I have neuropathy in m legs. Medications doesn't help. Working out makes me feel so much better. Has the trial medications helped with your nerve pain? Some days are worse than others for me. I'm afraid since I'm not in a clinical trial, my nerves are being damaged continuously.
Hi Klorda! I have noticed some slight changes from the "fire in the legs" and leg cramps at night since I started the trial. I'm obviously hoping what nerves are left the trial drug is helping preserve, but nobody will know and time will tell. I am taking daily doses of Gabapentin and I skipped doses when I was on a business trip and I noticed nothing different. I asked if I could stop taking, due to the trial they want to keep it constant. (Which makes sense to keep the results true.)
I must admit I didn't give Gabapentin or CBD oil much of a chance. I felt loopy from both. Whether that was psychological or not, I don't know. I feel like taking something right now. Can I ask if any of your relatives were in a wheelchair?
Luckily I didn't have any side effects from it, but again not sure if it is doing much these days. My oldest brother was in a wheelchair, but that was when he developed cerebral ALD. (In which he passed about 6 months after he went into the chair.)
My nephew has AMN - 29 years old. He is currently in a trial at Kennedy Krieger. No cerebral involvement yet. He has bladder, sexual, gait and leg issues at this point. However, the drug he is currently taking is supposed to stop the progression of the disease. Let's hope it works.
Hi Ken, watched all of your videos today. I really admire the way you approach things and your general outlook on life; it’s really inspirational. Thank you for making these!

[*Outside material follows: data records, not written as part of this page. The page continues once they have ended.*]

(* ===== verification/BTree.v ===== *)
(** * B+tree (internal/btree): the TTL expiration index's data structure

    The tree of [node.go], [tree.go] and [iterator.go]: leaves hold the
    entries and are chained by [next] pointers for range scans, internal nodes
    hold separators and children. A leaf carries the address that other
    leaves' [next] pointers name; internal nodes are reachable through their
    parent only, so they need none. Every slice index that Go would check at
    run time is checked here: [None] is a panic, and the theorems show that it
    never happens on a well-formed tree. *)

From S2P Require Import Prelude.

#[local] Set Warnings "-register-all".

(** ** Entries and their order (node.go) *)

Record Expiration : Type := mkExpiration { Key : string; Exp : Z }.

#[export] Instance Expiration_eq_dec : EqDecision Expiration.
Proof. solve_decision. Defined.

#[export] Instance Expiration_countable : Countable Expiration.
Proof.
  apply (inj_countable' (fun e => (Key e, Exp e)) (fun p => mkExpiration p.1 p.2)).
  by intros [].
Defined.

Definition less (a b : Expiration) : bool :=
  if negb (Exp a =? Exp b)%Z then (Exp a <? Exp b)%Z else String.ltb (Key a) (Key b).

Definition equal (a b : Expiration) : bool :=
  (Exp a =? Exp b)%Z && String.eqb (Key a) (Key b).

Definition order : nat := 8.
Definition maxKeys : nat := order - 1.
Definition minKeys : nat := maxKeys / 2.

(** ** Nodes (node.go) *)

Definition addr := nat.

Inductive node : Type :=
  | Leaf (a : addr) (keys : list Expiration) (next : option addr)
  | Internal (keys : list Expiration) (children : list node).

Definition leaf (n : node) : bool := match n with Leaf _ _ _ => true | _ => false end.

Definition keys (n : node) : list Expiration :=
  match n with Leaf _ ks _ => ks | Internal ks _ => ks end.

Definition children (n : node) : list node :=
  match n with Leaf _ _ _ => [] | Internal _ cs => cs end.

Definition next (n : node) : option addr :=
  match n with Leaf _ _ nx => nx | Internal _ _ => None end.

Definition with_keys (n : node) (ks : list Expiration) : node :=
  match n with Leaf a _ nx => Leaf a ks nx | Internal _ cs => Internal ks cs end.

Definition with_children (n : node) (cs : list node) : node :=
  match n with Leaf a ks nx => Leaf a ks nx | Internal ks _ => Internal ks cs end.

Definition with_next (n : node) (nx : option addr) : node :=
  match n with Leaf a ks _ => Leaf a ks nx | Internal ks cs => Internal ks cs end.

(** The two binary searches are one loop that differs in its test: [goright]
    says whether the search continues to the right of [keys[mid]]. The fuel
    [hi - lo] is the loop's variant. *)
Fixpoint bsearch (goright : Expiration -> bool) (ks : list Expiration)
    (fuel lo hi : nat) : nat :=
  match fuel with
  | O => lo
  | S fuel' =>
      if (lo <? hi)%nat then
        let mid := (lo + hi) / 2 in
        match ks !! mid with
        | None => lo
        | Some k =>
            if goright k then bsearch goright ks fuel' (mid + 1) hi
            else bsearch goright ks fuel' lo mid
        end
      else lo
  end.

Definition lowerBound (ks : list Expiration) (target : Expiration) : nat :=
  bsearch (fun k => less k target) ks (length ks) 0 (length ks).

Definition childIndex (ks : list Expiration) (target : Expiration) : nat :=
  bsearch (fun k => negb (less target k)) ks (length ks) 0 (length ks).

Definition underflow (n : node) : bool := (length (keys n) <? minKeys)%nat.
Definition canLend (n : node) : bool := (minKeys <? length (keys n))%nat.

Definition insertKey (ks : list Expiration) (idx : nat) (key : Expiration) : list Expiration :=
  insert_at ks idx key.
Definition insertChild (cs : list node) (idx : nat) (child : node) : list node :=
  insert_at cs idx child.

(** ** Insertion (tree.go) *)

Record splitResult : Type := mkSplit { key : Expiration; right : node }.

(** [fresh] is the address of the leaf that [newLeaf] allocates. *)
Definition splitLeaf (fresh : addr) (n : node) : option (node * option splitResult) :=
  let mid := length (keys n) / 2 in
  let r := Leaf fresh (drop mid (keys n)) (next n) in
  let n' := with_next (with_keys n (take mid (keys n))) (Some fresh) in
  k ← keys r !! 0;
  Some (n', Some (mkSplit k r)).

Definition splitInternal (n : node) : option (node * option splitResult) :=
  let mid := length (keys n) / 2 in
  promoted ← keys n !! mid;
  let r := Internal (drop (mid + 1) (keys n)) (drop (mid + 1) (children n)) in
  let n' := with_children (with_keys n (take mid (keys n))) (take (mid + 1) (children n)) in
  Some (n', Some (mkSplit promoted r)).

Fixpoint node_insert (fresh : addr) (target : Expiration) (n : node)
    : option (node * option splitResult) :=
  match n with
  | Leaf a ks nx =>
      let idx := lowerBound ks target in
      if match ks !! idx with Some k => equal k target | None => false end
      then Some (n, None)
      else
        let n' := Leaf a (insertKey ks idx target) nx in
        if (length (keys n') <=? maxKeys)%nat then Some (n', None)
        else splitLeaf fresh n'
  | Internal ks cs =>
      let idx := childIndex ks target in
      '(c, split) ← at_index (node_insert fresh target) cs idx;
      match split with
      | None => Some (Internal ks (<[idx := c]> cs), None)
      | Some s =>
          let n' := Internal (insertKey ks idx (key s))
                             (insertChild (<[idx := c]> cs) (idx + 1) (right s)) in
          if (length (keys n') <=? maxKeys)%nat then Some (n', None)
          else splitInternal n'
      end
  end.

(** ** Deletion (tree.go) *)

(** The node [n] whose child at [idx] may have underflowed is given by its
    separators and children. *)
Definition borrowFromLeft (ks : list Expiration) (cs : list node) (idx : nat)
    : option node :=
  child ← cs !! idx;
  left ← cs !! (idx - 1);
  if leaf child then
    let last := length (keys left) - 1 in
    moved ← keys left !! last;
    let left' := with_keys left (take last (keys left)) in
    let child' := with_keys child (insertKey (keys child) 0 moved) in
    k0 ← keys child' !! 0;
    Some (Internal (<[idx - 1 := k0]> ks) (<[idx := child']> (<[idx - 1 := left']> cs)))
  else
    let lastKey := length (keys left) - 1 in
    let lastChild := length (children left) - 1 in
    movedChild ← children left !! lastChild;
    sep ← ks !! (idx - 1);
    let child' := with_children (with_keys child (insertKey (keys child) 0 sep))
                                (insertChild (children child) 0 movedChild) in
    up ← keys left !! lastKey;
    let left' := with_children (with_keys left (take lastKey (keys left)))
                               (take lastChild (children left)) in
    Some (Internal (<[idx - 1 := up]> ks) (<[idx := child']> (<[idx - 1 := left']> cs))).

Definition borrowFromRight (ks : list Expiration) (cs : list node) (idx : nat)
    : option node :=
  child ← cs !! idx;
  right ← cs !! (idx + 1);
  if leaf child then
    moved ← keys right !! 0;
    let right' := with_keys right (drop 1 (keys right)) in
    let child' := with_keys child (keys child ++ [moved]) in
    k0 ← keys right' !! 0;
    Some (Internal (<[idx := k0]> ks) (<[idx + 1 := right']> (<[idx := child']> cs)))
  else
    movedChild ← children right !! 0;
    sep ← ks !! idx;
    let child' := with_children (with_keys child (keys child ++ [sep]))
                                (children child ++ [movedChild]) in
    up ← keys right !! 0;
    let right' := with_children (with_keys right (drop 1 (keys right)))
                                (drop 1 (children right)) in
    Some (Internal (<[idx := up]> ks) (<[idx + 1 := right']> (<[idx := child']> cs))).

Definition mergeChildren (ks : list Expiration) (cs : list node) (idx : nat)
    : option node :=
  left ← cs !! idx;
  right ← cs !! (idx + 1);
  sep ← ks !! idx;
  let left' :=
    if leaf left then with_next (with_keys left (keys left ++ keys right)) (next right)
    else with_children (with_keys left (keys left ++ [sep] ++ keys right))
                       (children left ++ children right) in
  Some (Internal (remove_at ks idx) (remove_at (<[idx := left']> cs) (idx + 1))).

Definition fixChild (ks : list Expiration) (cs : list node) (idx : nat) : option node :=
  child ← cs !! idx;
  if negb (underflow child) then Some (Internal ks cs)
  else if ((0 <? idx)%nat && match cs !! (idx - 1) with Some l => canLend l | None => false end)
  then borrowFromLeft ks cs idx
  else if ((idx <? length cs - 1)%nat
           && match cs !! (idx + 1) with Some r => canLend r | None => false end)
  then borrowFromRight ks cs idx
  else if (0 <? idx)%nat then mergeChildren ks cs (idx - 1)
  else mergeChildren ks cs idx.

Fixpoint node_delete (target : Expiration) (n : node) : option (bool * node) :=
  match n with
  | Leaf a ks nx =>
      let idx := lowerBound ks target in
      if match ks !! idx with Some k => equal k target | None => false end
      then Some (true, Leaf a (remove_at ks idx) nx)
      else Some (false, n)
  | Internal ks cs =>
      let idx := childIndex ks target in
      '(found, c) ← at_index (node_delete target) cs idx;
      if found : bool then
        n' ← fixChild ks (<[idx := c]> cs) idx;
        Some (true, n')
      else Some (false, n)
  end.

(** ** The tree (tree.go) *)

(** [alloc] is the allocator: the next address no leaf has. *)
Record Tree : Type := mkTree { root : node; alloc : addr }.

Definition New : Tree := mkTree (Leaf 0 [] None) 1.

Definition Insert (t : Tree) (exp : Z) (k : string) : option Tree :=
  let target := mkExpiration k exp in
  '(r, split) ← node_insert (alloc t) target (root t);
  match split with
  | None => Some (mkTree r (S (alloc t)))
  | Some s => Some (mkTree (Internal [key s] [r; right s]) (S (alloc t)))
  end.

Definition Delete (t : Tree) (exp : Z) (k : string) : option (option error * Tree) :=
  let target := mkExpiration k exp in
  '(found, r) ← node_delete target (root t);
  if found : bool then
    match r with
    | Internal _ [c] => Some (None, mkTree c (alloc t))
    | _ => Some (None, mkTree r (alloc t))
    end
  else Some (Some BTreeNotFound, t).

(** ** Iteration (iterator.go) *)

(** The descent [for !n.leaf { n = n.children[0] }]. *)
Fixpoint leftmost (n : node) : option node :=
  match n with
  | Leaf _ _ _ => Some n
  | Internal _ [] => None
  | Internal _ (c :: _) => leftmost c
  end.

Definition First (t : Tree) : option Expiration :=
  match leftmost (root t) with
  | None => None
  | Some n => keys n !! 0
  end.

(** The leaves in key order, and the leaf a [next] pointer names. *)
Fixpoint leaves (n : node) : list node :=
  match n with
  | Leaf _ _ _ => [n]
  | Internal _ cs => flat_map leaves cs
  end.

Definition deref (t : Tree) (p : addr) : option node :=
  List.find (fun l => match l with Leaf a _ _ => Nat.eqb a p | _ => false end) (leaves (root t)).

(** The inner loop of [Range] over one leaf: the entries it appends, and
    whether it returned from the function. *)
Fixpoint scan (end_ : Z) (ks : list Expiration) : list Expiration * bool :=
  match ks with
  | [] => ([], false)
  | e :: ks' =>
      if (end_ <? Exp e)%Z then ([], true)
      else let '(r, stop) := scan end_ ks' in (e :: r, stop)
  end.

(** The outer loop of [Range]; [None] only when the fuel runs out or a pointer
    names no leaf of the tree. *)
Fixpoint walk (t : Tree) (end_ : Z) (fuel : nat) (n : node) : option (list Expiration) :=
  match fuel with
  | O => None
  | S fuel' =>
      let '(r, stop) := scan end_ (keys n) in
      if stop : bool then Some r
      else match next n with
           | None => Some r
           | Some p => n' ← deref t p; rest ← walk t end_ fuel' n'; Some (r ++ rest)
           end
  end.

Definition Range (t : Tree) (end_ : Z) : option (list Expiration) :=
  match leftmost (root t) with
  | None => Some []
  | Some n => walk t end_ (length (leaves (root t))) n
  end.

I’ve had the urodynamics test done 3 times so far as “pee pee issues” are my worst problem in my opinion. First 2 went over well minus the annoyance of things being inserted! My third was the worst for some reason! Everything went well until the last catheter to empty all fluids from the test! It was me and the nurse that was emptying my bladder in the room. 20 seconds into the emptying I totally passed out! I was sitting up on the “toilet table” and woke up laying down again with 15 doctors and nurses surrounding me. Not a very pleasant situation!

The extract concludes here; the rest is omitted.